§ **EXERCISE**: Scan the records for the string "LiveKey" and copy every line that holds it.

[Data records]
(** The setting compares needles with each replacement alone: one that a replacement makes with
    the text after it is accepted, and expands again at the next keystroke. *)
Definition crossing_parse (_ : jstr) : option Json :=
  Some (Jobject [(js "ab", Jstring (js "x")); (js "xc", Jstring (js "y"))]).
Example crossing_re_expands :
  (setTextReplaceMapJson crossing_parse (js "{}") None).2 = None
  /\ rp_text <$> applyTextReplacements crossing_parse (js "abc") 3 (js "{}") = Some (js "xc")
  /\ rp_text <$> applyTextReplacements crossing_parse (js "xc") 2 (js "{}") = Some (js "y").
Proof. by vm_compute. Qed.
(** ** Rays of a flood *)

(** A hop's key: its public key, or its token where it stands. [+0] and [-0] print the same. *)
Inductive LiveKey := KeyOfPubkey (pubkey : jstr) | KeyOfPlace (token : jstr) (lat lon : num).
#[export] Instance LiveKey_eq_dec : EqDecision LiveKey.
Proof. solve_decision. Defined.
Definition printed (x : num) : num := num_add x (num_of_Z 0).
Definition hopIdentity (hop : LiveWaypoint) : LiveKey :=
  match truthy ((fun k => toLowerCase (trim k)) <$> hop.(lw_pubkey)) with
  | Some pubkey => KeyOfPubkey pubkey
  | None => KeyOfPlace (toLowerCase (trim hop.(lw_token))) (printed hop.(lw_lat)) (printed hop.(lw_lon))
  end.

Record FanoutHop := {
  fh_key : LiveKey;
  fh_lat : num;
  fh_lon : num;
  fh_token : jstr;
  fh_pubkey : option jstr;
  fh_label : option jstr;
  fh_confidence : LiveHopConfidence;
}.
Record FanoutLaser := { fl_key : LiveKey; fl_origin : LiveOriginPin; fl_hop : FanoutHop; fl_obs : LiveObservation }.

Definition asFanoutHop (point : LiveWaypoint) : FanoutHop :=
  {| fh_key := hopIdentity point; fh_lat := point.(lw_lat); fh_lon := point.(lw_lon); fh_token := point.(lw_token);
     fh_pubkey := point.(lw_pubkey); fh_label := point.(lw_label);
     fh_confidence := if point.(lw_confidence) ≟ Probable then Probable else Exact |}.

§ **SOLUTION FOR THIS TASK**:
Inductive LiveKey := KeyOfPubkey (pubkey : jstr) | KeyOfPlace (token : jstr) (lat lon : num).
#[export] Instance LiveKey_eq_dec : EqDecision LiveKey.
Definition hopIdentity (hop : LiveWaypoint) : LiveKey :=
  fh_key : LiveKey;
Record FanoutLaser := { fl_key : LiveKey; fl_origin : LiveOriginPin; fl_hop : FanoutHop; fl_obs : LiveObservation }.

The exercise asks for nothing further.